If it is something completely different then it's a new feature. If it's the same thing and there are lots of them (e.g. lots of instances of a widget) you can have your state as an ImmutableDictionary<Guid, WidgetState>

Your individual components can inject IStateSelection<ThatFeatureState, WidgetState> and then call the Select method on it in OnInitialized to specify which widget state you are interested in.

Actions would need Guid WidgetId or something on them.

domingoladron commented 2 years ago

Oooh, interesting. Where can I find more information on the IStateSelection interface? This sounds precisely what I'm chasing.

Cheers for the quick response.

mrpmorris commented 2 years ago

The above is literally all the info you should need.

1: Inject it 2: in OnInitialized call the Select method on the interface 3: consume the .Value in your UI

If you are descended from FluxorComponent then StateHasChanged will be called automatically.

domingoladron commented 2 years ago

That's awesome! I'll take it for a test toast and see how I go.

Cheers for the great response

jjhayter commented 1 year ago

I would use the StateSelector as part of the Active Record pattern.
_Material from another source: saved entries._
(** * Mirroapp kiosk back end: job orchestration layer

    A shallow embedding of the three orchestration components of the
    back end and the properties established about them:

    - [Generation]: [AIProcessor] (services/ai/processor.ts), the
      bounded-concurrency style-generation queue and its style pipeline;
    - [Printer]: [PrinterQueue] (services/printer/hitiDriver.ts), the
      serial retrying print queue;
    - [Camera]: [CameraService] (services/camera/cameraService.ts), the
      live-view broadcaster, together with the web-socket wiring of
      index.ts that drives it.

    Modelling conventions.  JavaScript numbers that hold counts are [Z];
    numbers that hold image parameters are exact rationals [Q] (IEEE
    rounding, NaN and the infinities are outside the model).  Promises
    are modelled by explicit events: an asynchronous method is split at
    the points where it waits for the outside world, and the outcome of
    the awaited call is carried by the event that resumes it. *)

From Stdlib Require Import ZArith QArith Qminmax Qround Lia Lqa List String Ascii.
From stdpp Require Import gmap strings list fin_maps.

Local Open Scope Z_scope.

(** Byte buffers (Node's [Buffer]). *)
Abbreviation Buffer := (list Byte.byte).

(** Result of a computation that may throw: [Err msg] is a thrown
    [Error] with message [msg]. *)
Inductive Result (A : Type) : Type :=
| Ok (a : A)
| Err (msg : string).
Arguments Ok {A} a.
Arguments Err {A} msg.

(** JavaScript truthiness of an optional string: [undefined] and the
    empty string are falsy. *)
Definition truthy (s : option string) : bool :=
  match s with
  | Some EmptyString => false
  | Some _ => true
  | None => false
  end.

(** Decimal rendering of a non-negative count, as a template literal
    renders it. *)
Definition digit (n : nat) : string :=
  String (ascii_of_nat (48 + n)) EmptyString.
Lemma dict_keys_map_values {K V W : Type} (f : K -> V -> W) (d : dict K V) :
  dict_keys (map (fun kv => (fst kv, f (fst kv) (snd kv))) d) = dict_keys d.
Proof.
  unfold dict_keys. rewrite map_map. reflexivity.
Qed.

Lemma known_pairs_elem (p : Portfolio) (a : Asset) (s : Segment.t) :
  a ∈ dict_values (Portfolio.assets p) ->
  s ∈ dict_values (Asset.segments a) ->
  (Asset.asset_id a, Segment.segment_id s) ∈ known_pairs p.
Proof.
  intros Ha Hs. unfold known_pairs.
  apply list_elem_of_In, in_flat_map. exists a. split.
  - apply list_elem_of_In, Ha.
  - apply list_elem_of_In. unfold asset_pairs. apply elem_of_map.
    exists s. split; [reflexivity | exact Hs].
Qed.

(** The asset [new_portfolio] builds for a well-formed asset with at least
    one segment. *)
Lemma rebuilt_asset_spec (alloc : dict (string * string) Q) (key : string)
    (a : Asset) :
  asset_wf key a -> Asset.segments a <> [] ->
  exists a',
    rebuilt_asset alloc a = Some a'
    /\ Asset.asset_id a' = key
    /\ Asset.min_rel_exposure a' = Asset.min_rel_exposure a
    /\ Asset.max_rel_exposure a' = Asset.max_rel_exposure a
    /\ Asset.segments a'
       = map (fun ks : string * Segment.t =>
                (fst ks,
                 (fun sid s => rebalanced_segment (multiplier_of alloc (key, sid)) s)
                   (fst ks) (snd ks)))
             (Asset.segments a)
    /\ asset_consistent a'.
Proof.
  intros (Hid & Hnd & Hkeys) Hne. unfold rebuilt_asset, rebalanced_segments.
  pose proof (segment_ids_of_wf _ Hkeys) as Hids.
  set (reb := fun s => rebalanced_segment
                         (multiplier_of alloc (Asset.asset_id a, Segment.segment_id s)) s).
  assert (Hrebids : map Segment.segment_id (map reb (dict_values (Asset.segments a)))
                    = dict_keys (Asset.segments a)).
  { rewrite map_map. simpl. exact Hids. }
  assert (Hsegs : map (fun s => (Segment.segment_id s, s))
                      (map reb (dict_values (Asset.segments a)))
                  = map (fun ks : string * Segment.t =>
                           (fst ks, rebalanced_segment
                                      (multiplier_of alloc (key, fst ks)) (snd ks)))
                        (Asset.segments a)).
  { unfold dict_values. rewrite !map_map. rewrite Forall_forall in Hkeys.
    apply map_ext_in. intros [k s] Hin. apply list_elem_of_In in Hin.
    pose proof (Hkeys _ Hin) as Hk. simpl in *. unfold reb.
    rewrite Hid, Hk. reflexivity. }
  destruct (map reb (dict_values (Asset.segments a))) as [|s rest] eqn:Hnews.
  - destruct (Asset.segments a); [contradiction | discriminate].
  - rewrite <- Hrebids in Hnd.
    destruct (built_asset_spec (Asset.asset_id a) s rest
                (Asset.min_rel_exposure a) (Asset.max_rel_exposure a) Hnd)
      as (H1 & H2 & H3 & H4 & H5).
    eexists. split; [reflexivity|].
    rewrite H3, H4, H5, H1, Hsegs. auto.
Qed.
If the widget involves lots of text ie description don't forget to add some debounce to it, basically so it doesn't update too often.

mrpmorris commented 1 year ago

Just to make sure you know, Fluxor has a kind of debounce built in.

Debounce alone was not good enough, because lots of frequent updates would result in the UI never getting updated, so I implemented a kind of sampling instead.

1st update = immediate any updates within X time = silenced Every X time you get an update notification

jjhayter commented 1 year ago

Ah yes my bad for not being more clear, the attribute has a parameter to specify the number of seconds.